* _Problem description_
Write out, word for word, only the data from its first line to the line containing "Proof. apply (all_bytes_spec (fun b => is_hex (hex_lo".
____ Listed entries
(* ===== verification/ReceiptAccepted.v ===== *)
(** The producer's receipts at the verifier: what [ExecutionReceipt::canonical_bytes]
    ([proofbound-runtime-core/src/receipt.rs]) prints is what [verify_receipt]
    ([proofbound-runtime-verify/src/lib.rs]) accepts, with the decision the
    producer derived.  Each section of [validate_receipt] is met by what
    [ExecutionReceipt::new] checked. *)
From S2P Require Import Prelude Vectors Authority Identity Eligibility.
From S2P Require WireV2 Policy Plan VerifyCbor VerifyDecode.
Import Eligibility.Producer.
From S2P Require Import Receipt ReceiptWire.
From S2P Require VerifyReceipt.
From Stdlib Require Import Ascii ZArith Lia Sorted.
From stdpp Require Import prelude strings list numbers.
Export stdpp.list_relations.list.

Section accepted.
Context {serde : VerifyDecode.SerdeJson}.

(** * Validation *)

Lemma require_digest_Ok d :
  Sha256Digest_ok d -> VerifyReceipt.require_digest (Sha256Digest_to_hex d) = Ok ().
Proof.
  intros Hd. unfold VerifyReceipt.require_digest, Sha256Digest_to_hex.
  rewrite String.list_ascii_of_string_of_list_ascii, length_hex_bytes, Hd, hex_is_hex. reflexivity.
Qed.
Lemma parse_decimal_Ok z : u64_ok z -> VerifyReceipt.parse_decimal (u64_to_string z) = Ok z.
Proof. intros Hz. apply VerifyReceipt.parse_decimal_iff. split; [by apply Core.in_u64_spec|done]. Qed.

(** The version and variant nibbles are where the text test looks for them. *)
Definition hex_hi (b : byte) : byte := hex_char (Z.shiftr (bval b) 4).
Definition hex_lo (b : byte) : byte := hex_char (Z.land (bval b) 0x0f).
Lemma hex_hi_hex b : is_hex (hex_hi b) = true.
Proof. apply (all_bytes_spec (fun b => is_hex (hex_hi b))). vm_compute. reflexivity. Qed.
Lemma hex_lo_hex b : is_hex (hex_lo b) = true.
Proof. apply (all_bytes_spec (fun b => is_hex (hex_lo b))). vm_compute. reflexivity. Qed.
Definition variant_char (b : byte) : bool :=
  bool_decide (b = "8"%char \/ b = "9"%char \/ b = "a"%char \/ b = "b"%char).
Lemma version_nibble b : (Z.land (bval b) 0xf0 =? 0x40)%Z = true -> hex_hi b = "4"%char.
Proof.
  intros Hb. apply Ascii.eqb_eq.
  assert (implb (Z.land (bval b) 0xf0 =? 0x40)%Z (Ascii.eqb (hex_hi b) "4") = true) as H.
  { apply (all_bytes_spec (fun b => implb (Z.land (bval b) 0xf0 =? 0x40)%Z (Ascii.eqb (hex_hi b) "4"))).
    vm_compute. reflexivity. }
  by rewrite Hb in H.
Qed.
Lemma variant_nibble b : (Z.land (bval b) 0xc0 =? 0x80)%Z = true -> variant_char (hex_hi b) = true.
Proof.
  intros Hb.
  assert (implb (Z.land (bval b) 0xc0 =? 0x80)%Z (variant_char (hex_hi b)) = true) as H.
  { apply (all_bytes_spec (fun b => implb (Z.land (bval b) 0xc0 =? 0x80)%Z (variant_char (hex_hi b)))).
    vm_compute. reflexivity. }
  by rewrite Hb in H.
Qed.
Lemma execution_id_text id :
  ExecutionId_ok id ->
  VerifyReceipt.require_execution_id (VerifyDecode.uuid_text (ExecutionId_as_bytes id)) = Ok ().
Proof.
  intros [Hl Hf]. destruct id as [l]. cbn [ExecutionId_as_bytes] in *.
  do 16 (destruct l as [|? l]; [done|]). destruct l; [|done]. clear Hl.
  unfold ExecutionId_from_bytes in Hf. cbn [nth] in Hf.
  match type of Hf with (if negb ?x || negb ?y then _ else _) = _ =>
    destruct x eqn:Hv; [|done]; destruct y eqn:Hw; [|done] end.
  apply version_nibble in Hv. apply variant_nibble in Hw. clear Hf.
  unfold VerifyReceipt.require_execution_id, VerifyDecode.uuid_text, VerifyDecode.slice, hex_bytes.
  rewrite String.list_ascii_of_string_of_list_ascii.
  change hex_pair with (fun b => [hex_hi b; hex_lo b]).
  cbn -[hex_hi hex_lo is_hex bool_decide]. rewrite Hv.
  unfold variant_char in Hw. rewrite Hw. cbn -[hex_hi hex_lo is_hex].
  rewrite !hex_hi_hex, !hex_lo_hex. reflexivity.
Qed.

(** ** Artifacts *)

Lemma validate_artifact_Ok a :
  ArtifactIdentity_ok a -> VerifyReceipt.validate_artifact (wire_artifact a) = Ok ().
Proof.
  intros (Hd & Hs & Hm). unfold VerifyReceipt.validate_artifact, wire_artifact.
  cbn [VerifyDecode.art_sha256 VerifyDecode.art_size VerifyDecode.art_mode].
  rewrite require_digest_Ok, parse_decimal_Ok by done. cbn [mbind result_bind].
  by rewrite (proj2 (Z.ltb_ge _ _)) by lia.
Qed.
#[export] Instance wire_role_inj : Inj (=) (=) wire_role.
Proof. intros [] []; done. Qed.
Lemma require_artifact_Ok a r :
  ArtifactIdentity_ok a -> role a = r ->
  VerifyReceipt.require_artifact (wire_artifact a) (wire_role r) = Ok ().
Proof.
  intros Ha Hr. unfold VerifyReceipt.require_artifact. rewrite validate_artifact_Ok by done.
  cbn [mbind result_bind]. by rewrite bool_decide_eq_true_2 by (cbn; congruence).
Qed.
Lemma artifact_order_lift a b :
  ArtifactIdentity_ok a -> ArtifactIdentity_ok b ->
  VerifyReceipt.artifact_order (wire_artifact a) (wire_artifact b) = Some (rcmp a b).
Proof.
  intros (Hda & Hsa & Hma) (Hdb & Hsb & Hmb). unfold VerifyReceipt.artifact_order, wire_artifact.
  cbn [VerifyDecode.art_role VerifyDecode.art_sha256 VerifyDecode.art_size VerifyDecode.art_mode].
  change (rcmp a b) with (cmp_then (rcmp (role a) (role b)) (cmp_then (rcmp (digest a) (digest b))
    (cmp_then (Identity.size a ?= Identity.size b)%Z (FileMode_get (mode a) ?= FileMode_get (mode b))%Z))).
  assert (rcmp (wire_role (role a)) (wire_role (role b)) = rcmp (role a) (role b)) as ->
    by (by destruct (role a), (role b)).
  assert (rcmp (Sha256Digest_to_hex (digest a)) (Sha256Digest_to_hex (digest b))
    = rcmp (digest a) (digest b)) as ->.
  { unfold Sha256Digest_to_hex, rcmp, string_ord, ord_via.
    rewrite !String.list_ascii_of_string_of_list_ascii, rcmp_hex_bytes by congruence. done. }
  rewrite !parse_decimal_Ok by done. cbn [result_ok mbind option_bind].
  destruct (rcmp (role a) (role b)); cbn [cmp_then]; try done.
  by destruct (rcmp (digest a) (digest b)).
Qed.
Lemma windows_not_less_lift l :
  Forall ArtifactIdentity_ok l -> StronglySorted (fun a b => rlt a b = true) l ->
  VerifyReceipt.windows_not_less (map wire_artifact l) = Some false.
Proof.
  intros Hok Hs. induction Hs as [|a l Hs IH Ha]; [done|]. apply Forall_cons in Hok as [Hao Hok].
  specialize (IH Hok). destruct l as [|b l]; [done|].
  change (VerifyReceipt.windows_not_less (map wire_artifact (a :: b :: l))) with
    (c ← VerifyReceipt.artifact_order (wire_artifact a) (wire_artifact b);
     match c with Lt => VerifyReceipt.windows_not_less (map wire_artifact (b :: l)) | _ => Some true end).
  apply Forall_cons in Ha as [Hab _]. apply Forall_cons in Hok as [Hbo _].
  rewrite artifact_order_lift by done. apply rlt_Lt in Hab. cbn [mbind option_bind]. by rewrite Hab.
Qed.
Lemma validate_artifact_list_Ok l allowed :
  Forall ArtifactIdentity_ok l -> NoDup l -> Forall (fun a => allowed (wire_role (role a)) = true) l ->
  VerifyReceipt.validate_artifact_list (map wire_artifact (Prelude.sort l)) allowed = Ok ().
Proof.
  intros Hok Hnd Hr. unfold VerifyReceipt.validate_artifact_list. rewrite mapM_map.
  rewrite (mapM_Ok_Forall _ (fun _ => ())).
  2:{ apply sort_Forall. rewrite Forall_forall in Hok. rewrite Forall_forall in Hr. apply Forall_forall.
      intros a Ha. unfold VerifyReceipt.check_artifact. rewrite validate_artifact_Ok by auto.
      cbn [mbind result_bind wire_artifact VerifyDecode.art_role]. by rewrite (Hr a Ha). }
  cbn [lift_fault map_err mbind result_bind].
  by rewrite windows_not_less_lift by (by apply sort_Forall || by apply sort_strict).
Qed.

(** ** Sets *)

Lemma validate_string_set_Ok l :
  "" ∉ l -> NoDup l -> VerifyReceipt.validate_string_set (Prelude.sort l) = Ok ().
Proof.
  intros He Hnd. unfold VerifyReceipt.validate_string_set.
  destruct (existsb _ (Prelude.sort l)) eqn:Hex.
  - apply existsb_exists in Hex as (x & Hx%list_elem_of_In & ->%bool_decide_eq_true).
    by apply (proj1 (elem_of_sort _ _)) in Hx.
  - by rewrite (proj2 (windows_any_ge _)) by (by apply sort_strict).
Qed.
Lemma environment_names_Ok l :
  Forall EnvironmentName_ok l ->
  existsb VerifyReceipt.contains_nul_or_equals (Prelude.sort (map EnvironmentName_as_str l)) = false.
Proof.
  intros Hok. destruct (existsb _ _) eqn:Hex; [|done].
  apply existsb_exists in Hex as (x & Hx%list_elem_of_In & Hb). apply (proj1 (elem_of_sort _ _)) in Hx.
  change (map EnvironmentName_as_str l) with (EnvironmentName_as_str <$> l) in Hx.
  apply list_elem_of_fmap in Hx as (n & -> & Hn). rewrite Forall_forall in Hok.
  destruct (Hok n Hn) as (_ & _ & Hnul & Heq). unfold VerifyReceipt.contains_nul_or_equals in Hb.
  unfold EnvironmentName_as_str in Hb. by rewrite !bool_decide_eq_false_2 in Hb.
Qed.
Lemma platform_sets p :
  PlatformIdentity_ok p ->
  (exists f, pf_seccomp_features p = Prelude.sort f /\ "" ∉ f /\ NoDup f)
  /\ (exists c, pf_cgroup_controllers p = Prelude.sort c /\ "" ∉ c /\ NoDup c)
  /\ pf_kernel_release p <> "".
Proof.
  intros [(f & c & Hn) _ _ _ _]. unfold PlatformIdentity_new in Hn.
  case_bool_decide as Hk; cbn [orb] in Hn; [done|]. destruct (_ =? 0)%Z; [done|].
  apply bind_Ok in Hn as (f' & (Hf1 & Hf2 & ->)%canonical_string_set_Ok & Hn).
  apply bind_Ok in Hn as (c' & (Hc1 & Hc2 & ->)%canonical_string_set_Ok & Hn).
  injection Hn as Hn. pose proof (f_equal pf_seccomp_features Hn) as Hpf.
  pose proof (f_equal pf_cgroup_controllers Hn) as Hpc. cbn in Hpf, Hpc.
  split; [by exists f|]. split; [by exists c|done].
Qed.
Lemma validate_sets_Ok given r receipt :
  ExecutionReceiptParts_ok given -> ExecutionReceipt_new given = Ok receipt -> resources given = Some r ->
  VerifyReceipt.validate_sets (wire_receipt receipt) = Ok ().
Proof.
  intros Hok (Hacc & facts & _ & ->)%ExecutionReceipt_new_Ok _.
  destruct (ra_environment _ Hacc) as [He1 He2]. destruct (ra_assumptions _ Hacc) as (Ha1 & Ha2 & _).
  destruct (ok_environment _ Hok) as [Hn _].
  destruct (platform_sets _ (ok_platform _ Hok)) as ((f & Hf & Hf1 & Hf2) & (c & Hc & Hc1 & Hc2) & _).
  unfold VerifyReceipt.validate_sets, wire_receipt, wire_platform. cbn.
  rewrite validate_string_set_Ok by done. cbn [mbind result_bind].
  rewrite environment_names_Ok by done.
  rewrite Hf, Hc, !validate_string_set_Ok by done. reflexivity.
Qed.

(** ** Grammars and required artifacts *)

Lemma require_all_Ok l :
  Forall (fun p => VerifyReceipt.require_artifact p.1 p.2 = Ok ()) l -> VerifyReceipt.require_all l = Ok ().
Proof.
  intros H. unfold VerifyReceipt.require_all.
  by rewrite (mapM_Ok_Forall (fun p : VerifyDecode.WireArtifact * VerifyDecode.WireArtifactRole =>
    VerifyReceipt.require_artifact p.1 p.2) (fun _ => ())) by done.
Qed.
Lemma plan_id_Ok id : Plan.PlanId_new (Plan.PlanId_as_str id) = Ok id ->
  VerifyReceipt.require_plan_id (Plan.PlanId_as_str id) = Ok ().
Proof.
  unfold Plan.PlanId_new, VerifyReceipt.require_plan_id.
  change VerifyReceipt.is_lowercase_or_digit with Plan.is_ascii_lowercase_or_digit.
  by destruct (_ || _).
Qed.
Lemma command_roles c :
  ReceiptCommand_ok c -> role (rc_executable c) = RuntimeExecutable
  /\ (forall a, rc_loader c = Some a -> role a = RuntimeLoaderExecutable)
  /\ role (rc_working_directory c) = WorkingDirectory.
Proof.
  intros [Hn _ _ _ _]. unfold ReceiptCommand_new in Hn.
  apply bind_Ok in Hn as ([] & He%require_role_Ok & Hn).
  apply bind_Ok in Hn as ([] & Hl & Hn). apply bind_Ok in Hn as ([] & Hw%require_role_Ok & _).
  split; [done|]. split; [|done]. intros a Ha. rewrite Ha in Hl. by apply require_role_Ok in Hl.
Qed.
Lemma streams_roles s :
  ReceiptStreams_ok s -> role (sr_artifact (rs_stdout s)) = StandardOutput
  /\ role (sr_artifact (rs_stderr s)) = StandardError.
Proof.
  intros (Hn & _ & _). unfold ReceiptStreams_new, StreamRecord_new in Hn.
  apply bind_Ok in Hn as (o & Ho & Hn). apply bind_Ok in Ho as ([] & Ho%require_role_Ok & _).
  apply bind_Ok in Hn as (e & He & _). by apply bind_Ok in He as ([] & He%require_role_Ok & _).
Qed.
Lemma validate_grammars_Ok given receipt :
  ExecutionReceiptParts_ok given -> ExecutionReceipt_new given = Ok receipt ->
  VerifyReceipt.validate_grammars (wire_receipt receipt) = Ok ().
Proof.
  intros Hok (Hacc & facts & _ & ->)%ExecutionReceipt_new_Ok.
  destruct Hok as [Hid Hpl [Hpn Hpo] Hpf (Hrn & Hr1 & Hr2) Hc _ _ Hor _ _ Hs _ _ _ Hpr _ _].
  unfold VerifyReceipt.validate_grammars, wire_receipt.
  change (VerifyReceipt.require_product_version _) with (VerifyReceipt.require_product_version CARGO_PKG_VERSION).
  assert (VerifyReceipt.require_product_version CARGO_PKG_VERSION = Ok ()) as -> by reflexivity.
  cbn [mbind result_bind VerifyDecode.w_execution_id parts sorted_parts execution_id].
  rewrite execution_id_text by done. cbn [mbind result_bind VerifyDecode.w_plan wire_plan VerifyDecode.plan_id plan].
  rewrite plan_id_Ok by apply Hpl. cbn [mbind result_bind VerifyDecode.w_platform wire_platform
    VerifyDecode.kernel_release VerifyDecode.landlock_abi platform parts sorted_parts].
  pose proof (platform_abi _ Hpf) as Habi. destruct (platform_sets _ Hpf) as (_ & _ & Hk).
  rewrite bool_decide_eq_false_2 by done.
  rewrite (proj2 (Z.eqb_neq (pf_landlock_abi (platform given)) 0)) by lia. cbn [orb].
  destruct (rp_roles _ Hpl) as [Hrs Hrn']. destruct (command_roles _ Hc) as (Hce & Hcl & Hcw).
  destruct (streams_roles _ Hs) as [Hso Hse]. destruct Hs as (_ & Hs1 & Hs2).
  apply bind_Ok in Hpn as ([] & Hpr'%require_role_Ok & _).
  apply bind_Ok in Hrn as ([] & Hrr%require_role_Ok & Hrn). apply bind_Ok in Hrn as ([] & Hrl%require_role_Ok & _).
  assert (Hra : forall a r, ArtifactIdentity_ok a -> role a = r ->
    VerifyReceipt.require_artifact (wire_artifact a) (wire_role r) = Ok ()) by apply require_artifact_Ok.
  match goal with |- context [VerifyReceipt.required_artifacts ?wire] =>
    rewrite (require_all_Ok (VerifyReceipt.required_artifacts wire)) end.
  2:{ unfold VerifyReceipt.required_artifacts. cbn.
      repeat (apply Forall_cons; split; [cbn|]).
      - by apply (Hra _ ExecutionPlan), Hrs; apply Hpl.
      - by apply (Hra _ NormalizedPlan), Hrn'; apply Hpl.
      - by apply (Hra _ CompiledPolicy).
      - by apply (Hra _ RuntimeBinary).
      - by apply (Hra _ LauncherBinary).
      - apply (Hra _ RuntimeExecutable); [by apply rc_executable_ok|done].
      - apply Forall_app. split.
        + pose proof (rc_loader_ok _ Hc) as Hlo. destruct (rc_loader (command given)) as [a|]; cbn; [|constructor].
          apply Forall_singleton. by apply (Hra _ RuntimeLoaderExecutable); [apply Hlo|apply Hcl].
        + apply Forall_singleton. by apply (Hra _ WorkingDirectory); [apply rc_working_directory_ok|]. }
  cbn [mbind result_bind VerifyDecode.w_command wire_command VerifyDecode.cmd_arguments_sha256 command].
  rewrite require_digest_Ok by apply Hc. cbn [mbind result_bind].
  apply require_all_Ok. unfold VerifyReceipt.required_stream_artifacts. cbn.
  repeat (apply Forall_cons; split; [cbn|]); [..|constructor].
  - apply (Hra _ OutputRoot); [done|apply Hacc].
  - by apply (Hra _ StandardOutput).
  - by apply (Hra _ StandardError).
  - apply (Hra _ RuntimeBinary); [done|apply Hacc].
Qed.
________
* _Your solution_
(* ===== verification/ReceiptAccepted.v ===== *)
(** The producer's receipts at the verifier: what [ExecutionReceipt::canonical_bytes]
    ([proofbound-runtime-core/src/receipt.rs]) prints is what [verify_receipt]
    ([proofbound-runtime-verify/src/lib.rs]) accepts, with the decision the
    producer derived.  Each section of [validate_receipt] is met by what
    [ExecutionReceipt::new] checked. *)
From S2P Require Import Prelude Vectors Authority Identity Eligibility.
From S2P Require WireV2 Policy Plan VerifyCbor VerifyDecode.
Import Eligibility.Producer.
From S2P Require Import Receipt ReceiptWire.
From S2P Require VerifyReceipt.
From Stdlib Require Import Ascii ZArith Lia Sorted.
From stdpp Require Import prelude strings list numbers.
Export stdpp.list_relations.list.

Section accepted.
Context {serde : VerifyDecode.SerdeJson}.

(** * Validation *)

Lemma require_digest_Ok d :
  Sha256Digest_ok d -> VerifyReceipt.require_digest (Sha256Digest_to_hex d) = Ok ().
Proof.
  intros Hd. unfold VerifyReceipt.require_digest, Sha256Digest_to_hex.
  rewrite String.list_ascii_of_string_of_list_ascii, length_hex_bytes, Hd, hex_is_hex. reflexivity.
Qed.
Lemma parse_decimal_Ok z : u64_ok z -> VerifyReceipt.parse_decimal (u64_to_string z) = Ok z.
Proof. intros Hz. apply VerifyReceipt.parse_decimal_iff. split; [by apply Core.in_u64_spec|done]. Qed.

(** The version and variant nibbles are where the text test looks for them. *)
Definition hex_hi (b : byte) : byte := hex_char (Z.shiftr (bval b) 4).
Definition hex_lo (b : byte) : byte := hex_char (Z.land (bval b) 0x0f).
Lemma hex_hi_hex b : is_hex (hex_hi b) = true.
Proof. apply (all_bytes_spec (fun b => is_hex (hex_hi b))). vm_compute. reflexivity. Qed.
Lemma hex_lo_hex b : is_hex (hex_lo b) = true.
Proof. apply (all_bytes_spec (fun b => is_hex (hex_lo b))). vm_compute. reflexivity. Qed.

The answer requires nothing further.